Top of SOURCE MATERIAL
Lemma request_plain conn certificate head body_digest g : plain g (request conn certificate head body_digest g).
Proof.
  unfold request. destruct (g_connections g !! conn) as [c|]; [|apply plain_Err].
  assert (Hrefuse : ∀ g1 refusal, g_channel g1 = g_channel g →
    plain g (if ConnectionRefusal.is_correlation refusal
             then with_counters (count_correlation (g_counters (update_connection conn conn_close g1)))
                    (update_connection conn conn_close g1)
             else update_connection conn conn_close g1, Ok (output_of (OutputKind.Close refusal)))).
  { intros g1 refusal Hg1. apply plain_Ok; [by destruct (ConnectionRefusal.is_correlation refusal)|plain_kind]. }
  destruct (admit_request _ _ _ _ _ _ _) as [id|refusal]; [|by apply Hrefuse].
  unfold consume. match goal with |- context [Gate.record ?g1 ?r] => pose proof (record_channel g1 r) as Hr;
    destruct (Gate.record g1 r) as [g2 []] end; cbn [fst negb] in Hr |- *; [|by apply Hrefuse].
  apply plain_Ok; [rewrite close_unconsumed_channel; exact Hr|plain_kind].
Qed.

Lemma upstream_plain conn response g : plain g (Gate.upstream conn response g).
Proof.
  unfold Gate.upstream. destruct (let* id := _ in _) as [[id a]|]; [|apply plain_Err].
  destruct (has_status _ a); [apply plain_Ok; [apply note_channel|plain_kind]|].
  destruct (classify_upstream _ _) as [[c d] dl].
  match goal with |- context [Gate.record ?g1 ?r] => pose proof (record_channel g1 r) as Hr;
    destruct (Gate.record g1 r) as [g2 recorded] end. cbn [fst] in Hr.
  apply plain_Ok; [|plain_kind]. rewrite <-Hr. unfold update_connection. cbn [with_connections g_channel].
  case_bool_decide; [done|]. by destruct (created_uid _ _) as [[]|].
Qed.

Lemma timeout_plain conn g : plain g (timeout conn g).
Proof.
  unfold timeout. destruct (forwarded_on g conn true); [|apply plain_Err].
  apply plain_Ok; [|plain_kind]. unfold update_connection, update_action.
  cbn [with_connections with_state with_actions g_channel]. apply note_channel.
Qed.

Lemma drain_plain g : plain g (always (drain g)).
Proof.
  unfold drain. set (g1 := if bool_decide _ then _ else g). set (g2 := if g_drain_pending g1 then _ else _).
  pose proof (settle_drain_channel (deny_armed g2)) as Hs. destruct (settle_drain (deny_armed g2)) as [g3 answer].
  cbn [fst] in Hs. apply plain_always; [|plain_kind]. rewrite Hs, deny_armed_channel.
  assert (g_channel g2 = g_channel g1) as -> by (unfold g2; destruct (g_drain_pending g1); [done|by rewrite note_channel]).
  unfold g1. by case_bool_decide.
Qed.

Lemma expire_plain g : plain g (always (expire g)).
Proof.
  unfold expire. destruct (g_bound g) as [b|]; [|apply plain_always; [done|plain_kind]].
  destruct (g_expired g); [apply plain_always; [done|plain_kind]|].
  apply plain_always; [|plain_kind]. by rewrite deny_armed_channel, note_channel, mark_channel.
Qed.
Bottom of SOURCE MATERIAL
Top of SOURCE MATERIAL
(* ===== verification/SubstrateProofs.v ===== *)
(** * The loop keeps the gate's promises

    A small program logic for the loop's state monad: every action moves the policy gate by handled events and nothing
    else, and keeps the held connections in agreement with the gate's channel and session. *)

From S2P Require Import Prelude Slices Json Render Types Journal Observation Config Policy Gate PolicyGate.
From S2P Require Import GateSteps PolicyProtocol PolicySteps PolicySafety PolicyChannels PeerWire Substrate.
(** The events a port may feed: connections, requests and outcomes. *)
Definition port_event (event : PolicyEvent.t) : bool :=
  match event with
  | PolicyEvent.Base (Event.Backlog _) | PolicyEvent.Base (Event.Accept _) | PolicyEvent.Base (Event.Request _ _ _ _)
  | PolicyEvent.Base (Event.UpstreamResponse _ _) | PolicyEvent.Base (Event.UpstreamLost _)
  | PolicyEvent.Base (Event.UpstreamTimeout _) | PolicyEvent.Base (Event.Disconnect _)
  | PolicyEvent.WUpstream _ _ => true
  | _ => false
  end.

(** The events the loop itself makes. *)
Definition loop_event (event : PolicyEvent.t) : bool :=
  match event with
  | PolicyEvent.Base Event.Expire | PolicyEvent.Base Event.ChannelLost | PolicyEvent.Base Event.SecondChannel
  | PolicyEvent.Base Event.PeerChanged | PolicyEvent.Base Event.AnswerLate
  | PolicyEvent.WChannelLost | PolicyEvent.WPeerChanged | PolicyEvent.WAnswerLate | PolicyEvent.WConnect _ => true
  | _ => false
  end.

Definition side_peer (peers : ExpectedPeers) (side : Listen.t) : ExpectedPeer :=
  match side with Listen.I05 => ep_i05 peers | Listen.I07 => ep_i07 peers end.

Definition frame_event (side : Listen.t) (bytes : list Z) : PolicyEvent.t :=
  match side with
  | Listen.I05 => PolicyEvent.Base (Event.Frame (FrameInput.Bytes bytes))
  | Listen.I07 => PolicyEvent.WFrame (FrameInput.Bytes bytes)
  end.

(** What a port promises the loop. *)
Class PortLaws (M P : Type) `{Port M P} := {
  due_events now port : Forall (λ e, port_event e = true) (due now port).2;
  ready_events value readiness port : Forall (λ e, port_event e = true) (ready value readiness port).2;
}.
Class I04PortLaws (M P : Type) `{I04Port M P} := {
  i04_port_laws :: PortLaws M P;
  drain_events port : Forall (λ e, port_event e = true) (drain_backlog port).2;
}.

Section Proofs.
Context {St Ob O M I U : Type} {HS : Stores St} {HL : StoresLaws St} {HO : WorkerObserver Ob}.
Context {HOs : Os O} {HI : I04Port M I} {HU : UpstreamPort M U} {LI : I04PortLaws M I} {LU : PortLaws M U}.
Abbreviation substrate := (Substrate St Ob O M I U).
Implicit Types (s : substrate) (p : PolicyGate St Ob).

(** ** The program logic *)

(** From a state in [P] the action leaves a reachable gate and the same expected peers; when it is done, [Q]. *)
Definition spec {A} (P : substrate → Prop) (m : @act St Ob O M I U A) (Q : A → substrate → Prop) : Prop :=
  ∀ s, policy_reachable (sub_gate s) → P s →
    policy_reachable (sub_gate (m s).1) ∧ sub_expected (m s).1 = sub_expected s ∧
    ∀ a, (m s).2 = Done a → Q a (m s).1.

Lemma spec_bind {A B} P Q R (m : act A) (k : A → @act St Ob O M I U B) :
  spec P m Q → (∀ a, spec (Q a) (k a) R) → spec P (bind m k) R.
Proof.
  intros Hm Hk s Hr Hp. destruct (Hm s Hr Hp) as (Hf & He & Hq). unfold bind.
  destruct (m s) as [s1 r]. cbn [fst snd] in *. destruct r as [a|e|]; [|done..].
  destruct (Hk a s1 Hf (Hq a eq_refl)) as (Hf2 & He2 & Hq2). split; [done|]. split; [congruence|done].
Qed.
Bottom of SOURCE MATERIAL
**PROBLEM TO WORK ON**
Look back at the entries above and repeat, unchanged, every line from the line holding "Lemma request_plain conn" through the line holding "destruct (admit_request _".

**ANSWER SPACE**
Lemma request_plain conn certificate head body_digest g : plain g (request conn certificate head body_digest g).
Proof.
  unfold request. destruct (g_connections g !! conn) as [c|]; [|apply plain_Err].
  assert (Hrefuse : ∀ g1 refusal, g_channel g1 = g_channel g →
    plain g (if ConnectionRefusal.is_correlation refusal
             then with_counters (count_correlation (g_counters (update_connection conn conn_close g1)))
                    (update_connection conn conn_close g1)
             else update_connection conn conn_close g1, Ok (output_of (OutputKind.Close refusal)))).
  { intros g1 refusal Hg1. apply plain_Ok; [by destruct (ConnectionRefusal.is_correlation refusal)|plain_kind]. }
  destruct (admit_request _ _ _ _ _ _ _) as [id|refusal]; [|by apply Hrefuse].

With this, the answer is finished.